A WAN can interconnect several types of smaller networks, such as Metro Area Networks (MANs), Campus Area Networks (CANs), and even Wireless Wide Area Networks (WWANs), crossing states and even countries. The world’s most popular – and largest – WAN, of course, is the Internet – which offers the myth of free WAN transport technology for all. But as every episode of ‘Ice Road Truckers’ shows, calling something a road and sending mission-critical traffic down it doesn’t make it trues. WAN transport is more complex and demanding than that. From the days of X.25, to private lines, to Frame Relay, to ATM, to IP-VPN, to today’s Carrier Ethernet, successive transport technologies have become the WAN traffic ‘road’ of choice – until the next big thing bursts on the scene.

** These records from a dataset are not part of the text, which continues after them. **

Lemma addDomain_spec f M id d :
  group f [] M -> id ∈ U -> text d ->
  exists f', addDomain f id d = Some f' /\ group f' [] (fun host a => M host a \/ (a = id /\ domain_matches d host)).
Proof.
  intros Hg Hid Hd. destruct endTerm_spec as (Hend & _ & _).
  assert (Hone : forall f M d, group f [] M -> text d -> exists f', (terms ← domain_terms d; endOfLine ← endOfLineAssertionTerm; addPattern f id (terms ++ [endOfLine])) = Some f'
    /\ group f' [] (fun host a => M host a \/ (a = id /\ host = d))).
  { clear f M d Hg Hd. intros f M d Hg Hd. destruct (domain_terms_spec d Hd) as (ts & -> & Hts & Hl). rewrite option_bind_Some, Hend, option_bind_Some.
    destruct (addPattern_spec f id (ts ++ [endTerm]) (th_wf _ _ _ (gr_tree _ _ _ Hg)) (snoc_not_nil _ _)) as (f' & Hadd & _). exists f'. split; [done|].
    eapply group_iff; [|eapply group_pattern; [exact Hg|done| |apply snoc_not_nil|apply not_empty_end|exact Hadd]]; [|apply Forall_app; split; [done|by constructor]].
    intros host a Hh. cbn. by rewrite (found_end ts (fun w => w = d)) by (done || naive_solver). }
  destruct d as [|c d]; [exact (Hone f M [] Hg Hd)|]. unfold addDomain. destruct (Z.eqb_spec c 42) as [->|Hc].
  2: { destruct (Hone f M (c :: d) Hg Hd) as (f' & He & Hg'). exists f'. split; [exact He|]. eapply group_iff; [|exact Hg']. intros host a _. unfold domain_matches.
       assert (Hsame : match c with 42 => host = d \/ (exists sub, host = sub ++ [46] ++ d) | _ => host = c :: d end <-> host = c :: d) by (destruct c as [|p|p]; try done; repeat (destruct p as [p|p|]; try done)).
       by rewrite <- Hsame. }
  apply Forall_cons in Hd as [_ Hd]. destruct (universal_stands true) as (dot & Hdot & Hsd). rewrite Hdot, option_bind_Some.
  destruct (characterTerm_exact 46) as (dc & -> & Hdcg & Hdcl); [unfold text_char; lia|]. rewrite option_bind_Some.
  destruct (domain_terms_spec d Hd) as (ts & Hts & Htg & Htl). rewrite Hts, option_bind_Some, Hend, option_bind_Some.
  assert (Hstar : forall w, term_lang (quantify dot ZeroOrMore) w <-> text w).
  { rewrite universal_set in Hdot. injection Hdot as <-. intros w. apply dotStar_lang. }
  set (sub := [quantify dot ZeroOrMore; dc] ++ ts). replace ([quantify dot ZeroOrMore; dc] ++ ts ++ [endTerm]) with (sub ++ [endTerm]) by (unfold sub; by rewrite <- (assoc_L (++))).
  assert (Hsub : forall w, seq_lang sub w <-> exists u, text u /\ w = u ++ [46] ++ d).
  { intros w. split.
    - intros (u & v & -> & Hu%Hstar & u' & v' & -> & ->%Hdcl & ->%Htl). by exists u.
    - intros (u & Hu & ->). exists u, ([46] ++ d). split; [done|]. split; [by apply Hstar|]. exists [46], d. split; [done|]. split; [by apply Hdcl|by apply Htl]. }
  destruct (addPattern_spec f id (sub ++ [endTerm]) (th_wf _ _ _ (gr_tree _ _ _ Hg)) (snoc_not_nil _ _)) as (f1 & Hadd & _). rewrite Hadd, option_bind_Some.
  assert (Hg1 : group f1 [] (fun host a => M host a \/ (a = id /\ exists s, text s /\ host = s ++ [46] ++ d))).
  { eapply group_iff; [|eapply group_pattern; [exact Hg|done| |apply snoc_not_nil|apply not_empty_end|exact Hadd]].
    - intros host a Hh. cbn beta. rewrite (found_end sub (fun w => exists u, text u /\ w = u ++ [46] ++ d)); [done|done| |done].
      intros w (u & Hu & ->). apply Forall_app. split; [done|]. constructor; [unfold text_char; lia|done].
    - apply Forall_app. split; [|by constructor]. repeat constructor; try done. apply (sf_solid true (ADot, ZeroOrMore)); [|done]. by apply quantify_stands. }
  destruct (Hone f1 _ d Hg1 Hd) as (f' & He & Hg'). rewrite Hts, option_bind_Some, Hend, option_bind_Some in He. exists f'. split; [done|].
  eapply group_iff; [|exact Hg']. intros host a Hh. cbn. split; [|intros [?|[-> [->|(s & ->)]]]; [tauto|tauto|]].
  - intros [[?|[-> (s & _ & ->)]]|[-> ->]]; [by left|right; split; [done|right; by exists s]|right; split; [done|by left]].
  - left. right. split; [done|]. exists s. by apply Forall_app in Hh as [? _].
Qed.

Lemma add_domains_spec id ds : forall f M,
  group f [] M -> id ∈ U -> Forall (fun d => text (characters d)) ds ->
  exists f', add_domains f id ds = Some f' /\ group f' [] (fun host a => M host a \/ (a = id /\ exists d, d ∈ ds /\ domain_matches (characters d) host)).
Proof.
  unfold add_domains. induction ds as [|d ds IH]; intros f M Hg Hid Hd.
  - exists f. split; [done|]. eapply group_iff; [|exact Hg]. intros host a _. setoid_rewrite elem_of_nil. naive_solver.
  - apply Forall_cons in Hd as [Hd Hds]. destruct (addDomain_spec f M id (characters d) Hg Hid Hd) as (f1 & He & Hg1). rewrite foldM_cons, He, option_bind_Some.
    destruct (IH f1 _ Hg1 Hid Hds) as (f' & He' & Hg'). exists f'. split; [done|]. eapply group_iff; [|exact Hg']. intros host a _. cbn. setoid_rewrite elem_of_cons. naive_solver.
Qed.

(** ** The loop over the rules *)

Record groups_ok (g : rule_groups (AS := AS)) (es : list entry) : Prop := {
  go_without : group (filtersWithoutDomains g) (hs_iter (universalActionsWithoutDomains g))
    (fun url => actions_of es (fun e => en_domains e = [] /\ en_matches e url));
  go_with : group (filtersWithDomains g) (hs_iter (universalActionsWithDomains g))
    (fun url => actions_of es (fun e => en_domains e <> [] /\ en_matches e url));
  go_domains : group (domainFilters g) [] (fun host => actions_of es (fun e => en_host e host))
}.

Lemma actions_of_snoc es e P a : actions_of (es ++ [e]) P a <-> actions_of es P a \/ (P e /\ a = en_action e).
Proof. unfold actions_of. setoid_rewrite elem_of_app. setoid_rewrite list_elem_of_singleton. naive_solver. Qed.

Lemma groups_new : groups_ok newGroups [].
Proof.
  assert (Hno : forall P a, False <-> actions_of [] P a) by (intros P a; split; [done|]; by intros (e & ?%not_elem_of_nil & _)).
  split; cbn; rewrite ?hs_iter_empty; (eapply group_iff; [|apply group_new]); intros; apply Hno.
Qed.

Lemma add_rule_spec g es e :
  groups_ok g es -> written (en_rule e) (en_filter e) -> en_action e ∈ U ->
  exists g', add_rule g (en_rule e) (en_location e) = Some (g', Ok) /\ groups_ok g' (es ++ [e]).
Proof.
  intros [Hwo Hwi Hdo] Hw. unfold add_rule, en_action, rule_action. cbv zeta. set (a := Z.lor _ (en_location e)). fold (en_domains e). case_bool_decide as Hnil; intros Hid.
  - destruct (add_filter_spec _ _ _ (en_rule e) (en_filter e) a Hwo Hw Hid) as (f' & us' & -> & Hg). rewrite option_bind_Some. eexists. split; [reflexivity|].
    assert (Ha : en_action e = a) by (unfold en_action, rule_action; fold (en_domains e); by rewrite bool_decide_eq_true_2).
    split; cbn; (eapply group_iff; [|eassumption]); intros url x _; cbn; rewrite actions_of_snoc, Ha; unfold en_matches, en_host; rewrite ?Hnil; [naive_solver|naive_solver|].
    setoid_rewrite elem_of_nil. naive_solver.
  - set (id := if bool_decide (domainCondition _ = IfDomain) then _ else _) in *.
    destruct (add_filter_spec _ _ _ (en_rule e) (en_filter e) id Hwi Hw Hid) as (f' & us' & -> & Hg). rewrite option_bind_Some, bool_decide_eq_true_2 by done.
    destruct (add_domains_spec id (en_domains e) _ _ Hdo Hid (wr_domains _ _ Hw)) as (fd & -> & Hgd). rewrite option_bind_Some. eexists. split; [reflexivity|].
    assert (Ha : en_action e = id) by (unfold en_action, rule_action; fold (en_domains e); by rewrite bool_decide_eq_false_2).
    split; cbn; (eapply group_iff; [|eassumption]); intros url x _; cbn; rewrite actions_of_snoc, Ha; unfold en_matches, en_host; naive_solver.
Qed.

Lemma add_rules_spec es : forall g done k locs,
  groups_ok g done -> Forall (fun e => written (en_rule e) (en_filter e) /\ en_action e ∈ U) es ->
  (forall (i : nat) e, es !! i = Some e -> locs.[k + Z.of_nat i] = Some (en_location e)) ->
  exists g', add_rules g k locs (map en_rule es) = Some (g', Ok) /\ groups_ok g' (done ++ es).
Proof.
  induction es as [|e es IH]; intros g done k locs Hg Hes Hl; cbn [map add_rules]; [exists g; by rewrite app_nil_r|].
  apply Forall_cons in Hes as [[Hw Ha] Hes]. pose proof (Hl 0%nat e eq_refl) as H0'. rewrite Z.add_0_r in H0'. rewrite H0', option_bind_Some.
  destruct (add_rule_spec g done e Hg Hw Ha) as (g1 & -> & Hg1). rewrite option_bind_Some, bool_decide_eq_true_2 by done.
  destruct (IH g1 (done ++ [e]) (k + 1) locs Hg1 Hes) as (g' & -> & Hg').
  - intros i e' Hi. rewrite <- (Hl (S i) e' Hi). f_equal. lia.
  - exists g'. split; [done|]. by rewrite <- (assoc_L (++)) in Hg'.
Qed.
End Groups.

Carrier Ethernet or Ethernet, offering speeds up to 100 Gigabits where available, is currently the ne plus ultra of WAN transport technology, and its share of the transport market is growing exponentially. As a WAN transport, Ethernet enjoys several transformative advantages over its predecessors, starting with profound ease-of-use due to its origination as a LAN technology. Further, there are several ‘models’ of Ethernet on the market, ranging from the ‘entry-level’ Ethernet Over Copper to the home, to the ‘luxury model’ Ethernet Over Optical Fiber found in Metro Area Networks. Finally, Ethernet offers simple and fast scalability in both size and bandwidth; security, optimization, and performance features; and it’s extremely cost-effective in comparison to all previous options. The one possible exception, IP-VPN, unfortunately, is not much of an alternative, because the public Internet is neither secure, nor controllable. Carrier Ethernet has become the standard for business WAN transport for the prioritization of traffic, bandwidth guarantees, and critical applications features it offers – lower latency, higher throughput, and high availability – inexpensively, easily and quickly.